PROBLEM TO SOLVE
Please find every line in the records below that contains the word "together", and copy it.
----
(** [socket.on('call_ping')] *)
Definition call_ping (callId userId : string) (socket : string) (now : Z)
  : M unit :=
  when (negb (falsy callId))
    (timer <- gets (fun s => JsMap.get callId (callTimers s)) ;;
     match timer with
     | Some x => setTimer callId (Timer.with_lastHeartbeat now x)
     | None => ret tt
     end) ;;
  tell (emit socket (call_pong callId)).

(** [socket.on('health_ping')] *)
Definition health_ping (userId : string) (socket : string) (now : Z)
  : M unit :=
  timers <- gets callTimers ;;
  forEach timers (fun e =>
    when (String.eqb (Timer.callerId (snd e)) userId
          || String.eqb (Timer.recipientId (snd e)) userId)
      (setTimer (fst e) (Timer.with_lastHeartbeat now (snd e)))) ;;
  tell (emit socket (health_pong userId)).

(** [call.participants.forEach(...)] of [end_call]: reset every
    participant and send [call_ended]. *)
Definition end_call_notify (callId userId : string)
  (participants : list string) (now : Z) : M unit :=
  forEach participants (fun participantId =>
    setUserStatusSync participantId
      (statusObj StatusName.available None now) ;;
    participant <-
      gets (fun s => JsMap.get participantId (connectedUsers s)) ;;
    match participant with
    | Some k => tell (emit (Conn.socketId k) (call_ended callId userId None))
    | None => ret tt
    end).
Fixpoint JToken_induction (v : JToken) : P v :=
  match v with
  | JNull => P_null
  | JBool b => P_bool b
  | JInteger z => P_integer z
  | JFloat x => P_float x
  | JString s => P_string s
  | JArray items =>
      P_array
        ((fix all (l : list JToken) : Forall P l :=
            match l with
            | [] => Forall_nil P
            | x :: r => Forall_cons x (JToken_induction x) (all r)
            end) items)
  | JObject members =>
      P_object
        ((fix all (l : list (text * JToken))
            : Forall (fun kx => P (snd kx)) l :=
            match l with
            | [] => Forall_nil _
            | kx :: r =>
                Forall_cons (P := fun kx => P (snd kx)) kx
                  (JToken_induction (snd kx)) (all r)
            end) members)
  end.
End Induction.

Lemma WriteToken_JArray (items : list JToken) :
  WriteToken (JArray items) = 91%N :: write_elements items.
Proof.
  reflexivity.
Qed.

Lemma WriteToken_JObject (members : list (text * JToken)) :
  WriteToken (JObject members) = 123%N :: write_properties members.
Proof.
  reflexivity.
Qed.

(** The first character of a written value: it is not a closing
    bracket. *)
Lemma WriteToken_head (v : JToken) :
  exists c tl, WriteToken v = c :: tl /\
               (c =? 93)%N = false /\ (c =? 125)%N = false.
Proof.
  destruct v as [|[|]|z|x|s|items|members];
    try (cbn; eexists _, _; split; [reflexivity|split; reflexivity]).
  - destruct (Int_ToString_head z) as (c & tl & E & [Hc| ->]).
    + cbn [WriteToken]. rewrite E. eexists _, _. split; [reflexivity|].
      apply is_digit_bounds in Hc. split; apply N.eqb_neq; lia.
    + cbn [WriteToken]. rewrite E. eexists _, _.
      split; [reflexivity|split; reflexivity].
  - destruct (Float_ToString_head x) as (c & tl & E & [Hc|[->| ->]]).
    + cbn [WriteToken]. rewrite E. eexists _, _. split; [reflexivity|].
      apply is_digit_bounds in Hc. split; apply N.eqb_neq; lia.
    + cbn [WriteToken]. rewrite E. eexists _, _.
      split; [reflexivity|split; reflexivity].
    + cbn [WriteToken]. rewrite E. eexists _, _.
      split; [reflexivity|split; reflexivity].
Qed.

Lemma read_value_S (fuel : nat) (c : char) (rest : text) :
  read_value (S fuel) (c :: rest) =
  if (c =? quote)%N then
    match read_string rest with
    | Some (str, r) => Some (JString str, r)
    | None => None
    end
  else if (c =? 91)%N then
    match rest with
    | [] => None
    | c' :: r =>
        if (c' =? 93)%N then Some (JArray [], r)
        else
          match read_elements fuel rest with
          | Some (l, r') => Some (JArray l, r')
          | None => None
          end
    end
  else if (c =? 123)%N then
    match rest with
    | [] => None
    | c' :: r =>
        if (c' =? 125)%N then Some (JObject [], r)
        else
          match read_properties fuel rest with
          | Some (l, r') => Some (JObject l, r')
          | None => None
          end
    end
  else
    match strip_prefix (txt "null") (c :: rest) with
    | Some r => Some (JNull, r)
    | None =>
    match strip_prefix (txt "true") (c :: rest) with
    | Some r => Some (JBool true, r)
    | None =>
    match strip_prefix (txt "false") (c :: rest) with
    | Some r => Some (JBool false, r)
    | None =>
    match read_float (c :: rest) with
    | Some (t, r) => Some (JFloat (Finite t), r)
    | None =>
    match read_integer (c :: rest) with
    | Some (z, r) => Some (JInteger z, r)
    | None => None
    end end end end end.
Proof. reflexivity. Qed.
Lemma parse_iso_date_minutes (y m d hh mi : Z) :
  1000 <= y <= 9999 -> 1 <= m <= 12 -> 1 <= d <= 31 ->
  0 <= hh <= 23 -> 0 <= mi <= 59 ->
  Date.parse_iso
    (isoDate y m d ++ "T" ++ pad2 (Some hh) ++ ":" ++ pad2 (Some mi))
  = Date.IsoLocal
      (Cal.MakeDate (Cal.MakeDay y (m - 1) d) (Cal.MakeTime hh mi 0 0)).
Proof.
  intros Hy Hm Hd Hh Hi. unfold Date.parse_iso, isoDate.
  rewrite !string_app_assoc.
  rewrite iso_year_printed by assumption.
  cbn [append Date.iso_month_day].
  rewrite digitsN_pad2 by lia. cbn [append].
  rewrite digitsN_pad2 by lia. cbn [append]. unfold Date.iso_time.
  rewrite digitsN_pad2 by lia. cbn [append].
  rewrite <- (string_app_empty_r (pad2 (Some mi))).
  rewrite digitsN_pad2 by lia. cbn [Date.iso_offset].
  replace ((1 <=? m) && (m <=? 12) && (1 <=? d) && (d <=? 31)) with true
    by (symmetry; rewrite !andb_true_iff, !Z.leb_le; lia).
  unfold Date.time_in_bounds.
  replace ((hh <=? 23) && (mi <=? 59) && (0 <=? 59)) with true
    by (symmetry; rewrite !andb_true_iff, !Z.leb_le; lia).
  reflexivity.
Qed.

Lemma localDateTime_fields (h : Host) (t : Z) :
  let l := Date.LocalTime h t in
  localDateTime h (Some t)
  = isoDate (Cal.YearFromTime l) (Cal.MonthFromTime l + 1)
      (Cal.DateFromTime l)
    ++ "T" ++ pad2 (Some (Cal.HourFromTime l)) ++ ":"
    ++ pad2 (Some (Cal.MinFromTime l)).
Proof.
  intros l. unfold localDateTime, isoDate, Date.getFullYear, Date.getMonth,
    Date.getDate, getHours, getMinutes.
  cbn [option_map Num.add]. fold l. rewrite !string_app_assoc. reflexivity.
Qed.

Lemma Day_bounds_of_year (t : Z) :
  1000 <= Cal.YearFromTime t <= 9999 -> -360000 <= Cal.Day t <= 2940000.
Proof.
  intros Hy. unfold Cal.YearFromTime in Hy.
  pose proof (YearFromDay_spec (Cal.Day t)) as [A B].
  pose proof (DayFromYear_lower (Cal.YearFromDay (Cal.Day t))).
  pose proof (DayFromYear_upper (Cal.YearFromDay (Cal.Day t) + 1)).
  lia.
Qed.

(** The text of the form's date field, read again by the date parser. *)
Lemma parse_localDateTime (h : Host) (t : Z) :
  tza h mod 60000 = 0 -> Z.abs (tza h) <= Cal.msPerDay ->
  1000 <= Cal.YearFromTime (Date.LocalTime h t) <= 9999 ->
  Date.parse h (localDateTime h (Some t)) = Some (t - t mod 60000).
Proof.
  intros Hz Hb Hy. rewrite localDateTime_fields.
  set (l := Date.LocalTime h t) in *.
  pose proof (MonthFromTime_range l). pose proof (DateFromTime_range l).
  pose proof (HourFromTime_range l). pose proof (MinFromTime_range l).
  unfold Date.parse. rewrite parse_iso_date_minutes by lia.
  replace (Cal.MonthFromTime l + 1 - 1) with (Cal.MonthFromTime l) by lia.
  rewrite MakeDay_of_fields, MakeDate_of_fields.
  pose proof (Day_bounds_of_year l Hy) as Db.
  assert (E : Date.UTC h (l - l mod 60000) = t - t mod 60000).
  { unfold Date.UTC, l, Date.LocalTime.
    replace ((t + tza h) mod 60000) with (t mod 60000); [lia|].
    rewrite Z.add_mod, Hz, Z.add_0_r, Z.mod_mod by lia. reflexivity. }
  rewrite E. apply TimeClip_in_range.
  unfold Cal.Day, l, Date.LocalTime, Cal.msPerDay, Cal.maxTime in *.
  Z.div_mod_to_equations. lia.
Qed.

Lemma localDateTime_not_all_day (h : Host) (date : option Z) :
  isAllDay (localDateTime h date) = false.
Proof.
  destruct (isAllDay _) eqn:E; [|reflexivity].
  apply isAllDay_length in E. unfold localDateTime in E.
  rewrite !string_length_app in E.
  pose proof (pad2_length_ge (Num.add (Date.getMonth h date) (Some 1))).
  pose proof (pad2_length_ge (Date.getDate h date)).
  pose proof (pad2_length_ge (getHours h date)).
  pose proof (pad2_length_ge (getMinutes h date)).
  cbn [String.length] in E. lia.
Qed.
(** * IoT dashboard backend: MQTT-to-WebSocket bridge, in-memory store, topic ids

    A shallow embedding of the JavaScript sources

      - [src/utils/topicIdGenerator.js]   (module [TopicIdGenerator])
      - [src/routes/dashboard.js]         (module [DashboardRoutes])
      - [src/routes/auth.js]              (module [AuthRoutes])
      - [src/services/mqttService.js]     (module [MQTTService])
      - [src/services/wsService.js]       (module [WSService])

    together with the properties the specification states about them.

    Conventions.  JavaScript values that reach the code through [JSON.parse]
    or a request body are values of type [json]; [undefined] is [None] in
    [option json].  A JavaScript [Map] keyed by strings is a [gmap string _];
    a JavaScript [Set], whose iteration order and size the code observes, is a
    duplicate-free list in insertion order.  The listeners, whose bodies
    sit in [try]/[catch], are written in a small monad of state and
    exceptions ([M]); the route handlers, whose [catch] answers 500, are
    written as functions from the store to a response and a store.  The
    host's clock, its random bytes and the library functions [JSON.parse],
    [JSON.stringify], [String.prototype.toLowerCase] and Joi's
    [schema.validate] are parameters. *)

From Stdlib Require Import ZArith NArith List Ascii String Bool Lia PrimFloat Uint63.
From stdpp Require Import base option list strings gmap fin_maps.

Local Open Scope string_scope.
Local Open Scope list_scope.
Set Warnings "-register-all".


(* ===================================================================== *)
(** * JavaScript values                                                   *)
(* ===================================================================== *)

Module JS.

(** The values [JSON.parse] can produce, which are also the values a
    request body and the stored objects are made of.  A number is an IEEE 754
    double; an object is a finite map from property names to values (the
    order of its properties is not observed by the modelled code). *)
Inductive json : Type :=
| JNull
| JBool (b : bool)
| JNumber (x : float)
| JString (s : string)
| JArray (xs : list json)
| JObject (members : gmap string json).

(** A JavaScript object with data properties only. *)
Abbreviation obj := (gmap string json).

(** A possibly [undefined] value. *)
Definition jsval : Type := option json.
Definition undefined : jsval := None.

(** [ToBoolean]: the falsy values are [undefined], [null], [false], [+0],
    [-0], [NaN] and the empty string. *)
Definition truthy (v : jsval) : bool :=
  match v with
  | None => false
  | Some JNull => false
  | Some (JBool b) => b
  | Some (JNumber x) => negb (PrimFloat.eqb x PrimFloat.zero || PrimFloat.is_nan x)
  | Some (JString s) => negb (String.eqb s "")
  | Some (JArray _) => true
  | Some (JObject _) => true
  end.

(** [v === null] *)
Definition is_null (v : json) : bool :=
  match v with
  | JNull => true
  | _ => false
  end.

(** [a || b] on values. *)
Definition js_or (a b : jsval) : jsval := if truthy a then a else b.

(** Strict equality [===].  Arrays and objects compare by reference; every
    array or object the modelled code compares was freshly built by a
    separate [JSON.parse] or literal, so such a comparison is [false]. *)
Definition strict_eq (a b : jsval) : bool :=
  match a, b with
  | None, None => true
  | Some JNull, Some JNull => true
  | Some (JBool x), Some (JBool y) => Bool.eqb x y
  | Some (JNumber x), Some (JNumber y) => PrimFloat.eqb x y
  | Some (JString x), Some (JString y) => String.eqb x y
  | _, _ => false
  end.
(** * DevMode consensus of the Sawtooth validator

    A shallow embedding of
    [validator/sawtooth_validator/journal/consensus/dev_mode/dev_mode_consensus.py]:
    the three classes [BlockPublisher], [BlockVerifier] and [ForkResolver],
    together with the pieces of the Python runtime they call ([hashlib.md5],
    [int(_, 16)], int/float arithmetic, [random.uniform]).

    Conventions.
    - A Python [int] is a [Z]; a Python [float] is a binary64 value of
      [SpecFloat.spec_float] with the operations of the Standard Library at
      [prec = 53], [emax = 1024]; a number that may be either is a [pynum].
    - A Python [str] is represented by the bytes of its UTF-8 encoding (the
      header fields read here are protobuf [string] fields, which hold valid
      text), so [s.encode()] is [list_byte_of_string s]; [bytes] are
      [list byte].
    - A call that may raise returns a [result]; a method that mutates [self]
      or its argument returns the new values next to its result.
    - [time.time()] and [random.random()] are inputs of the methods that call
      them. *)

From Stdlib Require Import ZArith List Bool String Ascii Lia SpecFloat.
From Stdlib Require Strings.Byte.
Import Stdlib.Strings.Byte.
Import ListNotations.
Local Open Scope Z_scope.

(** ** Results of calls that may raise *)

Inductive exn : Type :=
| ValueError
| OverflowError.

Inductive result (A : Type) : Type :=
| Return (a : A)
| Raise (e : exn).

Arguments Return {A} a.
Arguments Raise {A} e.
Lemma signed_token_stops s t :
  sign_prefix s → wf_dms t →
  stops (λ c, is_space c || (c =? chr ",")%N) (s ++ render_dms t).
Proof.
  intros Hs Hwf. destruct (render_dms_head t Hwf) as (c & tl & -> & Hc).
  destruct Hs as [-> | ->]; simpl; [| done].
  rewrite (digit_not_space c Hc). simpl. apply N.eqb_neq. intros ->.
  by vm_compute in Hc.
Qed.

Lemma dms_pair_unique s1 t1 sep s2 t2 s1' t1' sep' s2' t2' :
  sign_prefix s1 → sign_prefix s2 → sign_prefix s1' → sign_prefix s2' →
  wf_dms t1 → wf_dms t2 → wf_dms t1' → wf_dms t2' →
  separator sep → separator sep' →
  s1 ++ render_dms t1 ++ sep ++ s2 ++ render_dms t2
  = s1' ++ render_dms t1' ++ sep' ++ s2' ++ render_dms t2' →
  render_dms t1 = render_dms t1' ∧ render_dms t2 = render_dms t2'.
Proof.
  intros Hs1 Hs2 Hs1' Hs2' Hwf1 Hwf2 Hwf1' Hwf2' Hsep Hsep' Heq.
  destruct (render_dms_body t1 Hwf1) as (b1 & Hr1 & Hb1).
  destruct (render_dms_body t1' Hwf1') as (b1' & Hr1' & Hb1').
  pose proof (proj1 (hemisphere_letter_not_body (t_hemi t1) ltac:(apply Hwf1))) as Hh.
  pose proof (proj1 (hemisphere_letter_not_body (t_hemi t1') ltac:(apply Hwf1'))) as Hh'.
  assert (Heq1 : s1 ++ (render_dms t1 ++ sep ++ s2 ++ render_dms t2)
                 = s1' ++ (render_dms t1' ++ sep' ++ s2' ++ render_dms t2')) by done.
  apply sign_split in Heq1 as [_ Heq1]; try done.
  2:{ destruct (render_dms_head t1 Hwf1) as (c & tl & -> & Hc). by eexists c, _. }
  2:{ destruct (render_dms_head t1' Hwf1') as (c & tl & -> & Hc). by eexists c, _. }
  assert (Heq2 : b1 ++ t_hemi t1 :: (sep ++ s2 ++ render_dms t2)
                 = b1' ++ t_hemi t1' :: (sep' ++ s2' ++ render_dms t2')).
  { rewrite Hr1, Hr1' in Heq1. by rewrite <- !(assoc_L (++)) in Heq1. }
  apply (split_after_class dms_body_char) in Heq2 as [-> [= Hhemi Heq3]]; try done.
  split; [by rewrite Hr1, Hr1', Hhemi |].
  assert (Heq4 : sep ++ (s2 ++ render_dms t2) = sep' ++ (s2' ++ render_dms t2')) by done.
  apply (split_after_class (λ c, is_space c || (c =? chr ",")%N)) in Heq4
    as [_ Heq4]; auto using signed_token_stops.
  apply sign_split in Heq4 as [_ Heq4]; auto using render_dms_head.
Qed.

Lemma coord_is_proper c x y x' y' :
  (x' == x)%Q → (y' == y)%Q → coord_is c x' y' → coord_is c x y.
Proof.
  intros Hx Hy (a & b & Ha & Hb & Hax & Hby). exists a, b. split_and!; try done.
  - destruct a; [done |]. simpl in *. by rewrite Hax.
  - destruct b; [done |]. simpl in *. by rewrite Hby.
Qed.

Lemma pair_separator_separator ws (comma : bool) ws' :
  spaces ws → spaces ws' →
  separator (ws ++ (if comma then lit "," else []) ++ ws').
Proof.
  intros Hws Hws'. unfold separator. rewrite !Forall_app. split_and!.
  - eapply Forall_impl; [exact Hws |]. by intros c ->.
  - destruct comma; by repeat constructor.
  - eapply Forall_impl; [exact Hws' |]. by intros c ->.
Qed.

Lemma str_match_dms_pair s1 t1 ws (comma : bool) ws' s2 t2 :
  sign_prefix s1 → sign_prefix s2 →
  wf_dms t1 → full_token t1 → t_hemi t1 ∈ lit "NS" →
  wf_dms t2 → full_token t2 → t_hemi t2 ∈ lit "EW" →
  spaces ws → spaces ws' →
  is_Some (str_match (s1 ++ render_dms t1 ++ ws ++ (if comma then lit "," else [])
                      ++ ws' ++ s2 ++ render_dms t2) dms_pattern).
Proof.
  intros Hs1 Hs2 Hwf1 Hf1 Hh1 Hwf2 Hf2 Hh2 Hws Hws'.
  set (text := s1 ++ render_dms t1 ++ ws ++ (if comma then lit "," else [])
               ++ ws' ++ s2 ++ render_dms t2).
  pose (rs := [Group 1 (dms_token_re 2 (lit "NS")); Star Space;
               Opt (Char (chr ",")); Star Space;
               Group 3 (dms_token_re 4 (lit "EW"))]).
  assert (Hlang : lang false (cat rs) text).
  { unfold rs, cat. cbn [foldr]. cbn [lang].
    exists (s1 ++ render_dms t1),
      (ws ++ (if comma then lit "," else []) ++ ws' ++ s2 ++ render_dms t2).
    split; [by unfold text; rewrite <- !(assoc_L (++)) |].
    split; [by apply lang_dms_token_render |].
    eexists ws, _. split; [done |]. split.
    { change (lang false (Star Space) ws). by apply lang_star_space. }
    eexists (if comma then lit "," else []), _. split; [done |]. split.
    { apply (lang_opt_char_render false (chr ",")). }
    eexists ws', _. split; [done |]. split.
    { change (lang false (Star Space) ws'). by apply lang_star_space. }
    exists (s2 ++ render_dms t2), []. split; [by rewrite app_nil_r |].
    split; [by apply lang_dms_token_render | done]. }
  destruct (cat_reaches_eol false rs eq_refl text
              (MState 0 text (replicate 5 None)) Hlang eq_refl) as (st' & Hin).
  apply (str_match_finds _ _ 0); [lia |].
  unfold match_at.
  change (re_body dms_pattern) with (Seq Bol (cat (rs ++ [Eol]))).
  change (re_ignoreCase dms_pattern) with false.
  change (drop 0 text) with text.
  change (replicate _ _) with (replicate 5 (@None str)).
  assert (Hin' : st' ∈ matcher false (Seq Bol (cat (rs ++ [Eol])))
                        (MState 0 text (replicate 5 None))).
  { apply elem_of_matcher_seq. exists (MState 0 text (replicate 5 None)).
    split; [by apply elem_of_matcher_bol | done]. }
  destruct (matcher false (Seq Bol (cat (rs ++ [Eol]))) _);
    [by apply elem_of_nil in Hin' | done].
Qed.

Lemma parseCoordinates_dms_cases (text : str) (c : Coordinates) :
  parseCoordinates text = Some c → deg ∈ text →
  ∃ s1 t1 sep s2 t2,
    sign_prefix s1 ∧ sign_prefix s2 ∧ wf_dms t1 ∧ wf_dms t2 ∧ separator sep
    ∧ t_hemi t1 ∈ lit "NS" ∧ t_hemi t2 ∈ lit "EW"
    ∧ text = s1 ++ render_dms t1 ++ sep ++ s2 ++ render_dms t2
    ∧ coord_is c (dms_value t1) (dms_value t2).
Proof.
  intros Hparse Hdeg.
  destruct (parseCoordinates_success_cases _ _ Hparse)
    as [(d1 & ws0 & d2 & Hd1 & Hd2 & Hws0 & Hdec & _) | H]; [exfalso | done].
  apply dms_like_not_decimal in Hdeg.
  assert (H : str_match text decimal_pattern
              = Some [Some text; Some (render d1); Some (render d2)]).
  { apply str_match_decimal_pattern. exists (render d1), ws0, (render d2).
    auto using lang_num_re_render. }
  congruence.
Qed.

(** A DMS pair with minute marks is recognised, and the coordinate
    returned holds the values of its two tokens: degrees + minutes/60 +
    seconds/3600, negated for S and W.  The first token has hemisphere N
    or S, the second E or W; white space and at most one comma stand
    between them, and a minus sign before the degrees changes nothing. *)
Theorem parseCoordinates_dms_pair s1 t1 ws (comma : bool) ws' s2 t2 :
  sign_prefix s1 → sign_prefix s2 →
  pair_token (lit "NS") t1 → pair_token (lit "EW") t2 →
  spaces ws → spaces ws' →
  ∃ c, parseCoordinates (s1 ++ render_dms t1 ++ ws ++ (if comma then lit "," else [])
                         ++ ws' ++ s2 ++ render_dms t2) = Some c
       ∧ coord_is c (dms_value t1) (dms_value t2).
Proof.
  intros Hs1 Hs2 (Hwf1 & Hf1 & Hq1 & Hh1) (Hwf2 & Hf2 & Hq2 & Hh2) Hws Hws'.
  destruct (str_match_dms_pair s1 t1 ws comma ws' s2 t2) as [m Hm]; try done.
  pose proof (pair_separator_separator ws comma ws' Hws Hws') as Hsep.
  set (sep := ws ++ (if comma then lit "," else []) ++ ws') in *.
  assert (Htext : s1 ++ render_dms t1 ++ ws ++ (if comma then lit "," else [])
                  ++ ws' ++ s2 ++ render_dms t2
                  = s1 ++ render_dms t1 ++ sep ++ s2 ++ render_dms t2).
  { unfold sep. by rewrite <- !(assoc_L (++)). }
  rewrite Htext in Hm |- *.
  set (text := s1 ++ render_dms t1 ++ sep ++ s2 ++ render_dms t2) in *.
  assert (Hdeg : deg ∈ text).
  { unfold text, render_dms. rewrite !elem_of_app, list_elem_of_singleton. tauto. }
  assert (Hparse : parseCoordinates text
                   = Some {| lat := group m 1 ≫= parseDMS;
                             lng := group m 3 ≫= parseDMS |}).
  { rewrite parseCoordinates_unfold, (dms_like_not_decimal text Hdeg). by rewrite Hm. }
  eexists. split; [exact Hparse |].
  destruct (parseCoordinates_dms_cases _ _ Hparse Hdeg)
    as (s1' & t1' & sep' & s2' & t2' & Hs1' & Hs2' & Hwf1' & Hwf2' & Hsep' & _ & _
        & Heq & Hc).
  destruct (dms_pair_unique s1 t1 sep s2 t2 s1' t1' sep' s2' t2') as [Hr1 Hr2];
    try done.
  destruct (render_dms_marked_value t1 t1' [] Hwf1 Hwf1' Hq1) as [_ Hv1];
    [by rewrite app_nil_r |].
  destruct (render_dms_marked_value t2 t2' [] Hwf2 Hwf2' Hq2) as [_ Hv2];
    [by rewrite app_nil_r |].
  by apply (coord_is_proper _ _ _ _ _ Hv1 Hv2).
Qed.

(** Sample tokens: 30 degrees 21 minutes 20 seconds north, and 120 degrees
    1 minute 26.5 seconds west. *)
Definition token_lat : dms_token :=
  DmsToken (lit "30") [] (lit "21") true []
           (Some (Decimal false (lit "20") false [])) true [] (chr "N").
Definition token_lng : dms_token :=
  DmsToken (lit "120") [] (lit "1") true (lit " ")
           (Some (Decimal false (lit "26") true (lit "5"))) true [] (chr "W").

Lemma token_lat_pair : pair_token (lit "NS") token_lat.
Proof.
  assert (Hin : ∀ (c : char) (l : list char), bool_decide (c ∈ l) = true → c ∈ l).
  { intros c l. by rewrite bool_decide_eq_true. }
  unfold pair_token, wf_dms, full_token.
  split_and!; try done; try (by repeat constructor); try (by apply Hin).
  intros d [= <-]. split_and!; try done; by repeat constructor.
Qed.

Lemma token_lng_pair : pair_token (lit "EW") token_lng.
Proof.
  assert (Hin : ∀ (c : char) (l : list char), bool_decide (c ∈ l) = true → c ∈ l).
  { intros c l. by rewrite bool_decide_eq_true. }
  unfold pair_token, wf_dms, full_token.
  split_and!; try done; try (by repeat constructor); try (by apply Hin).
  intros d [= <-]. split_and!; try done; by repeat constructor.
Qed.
----
SOLUTION TO THIS TASK
    together with the properties the specification states about them.
    together with the pieces of the Python runtime they call ([hashlib.md5],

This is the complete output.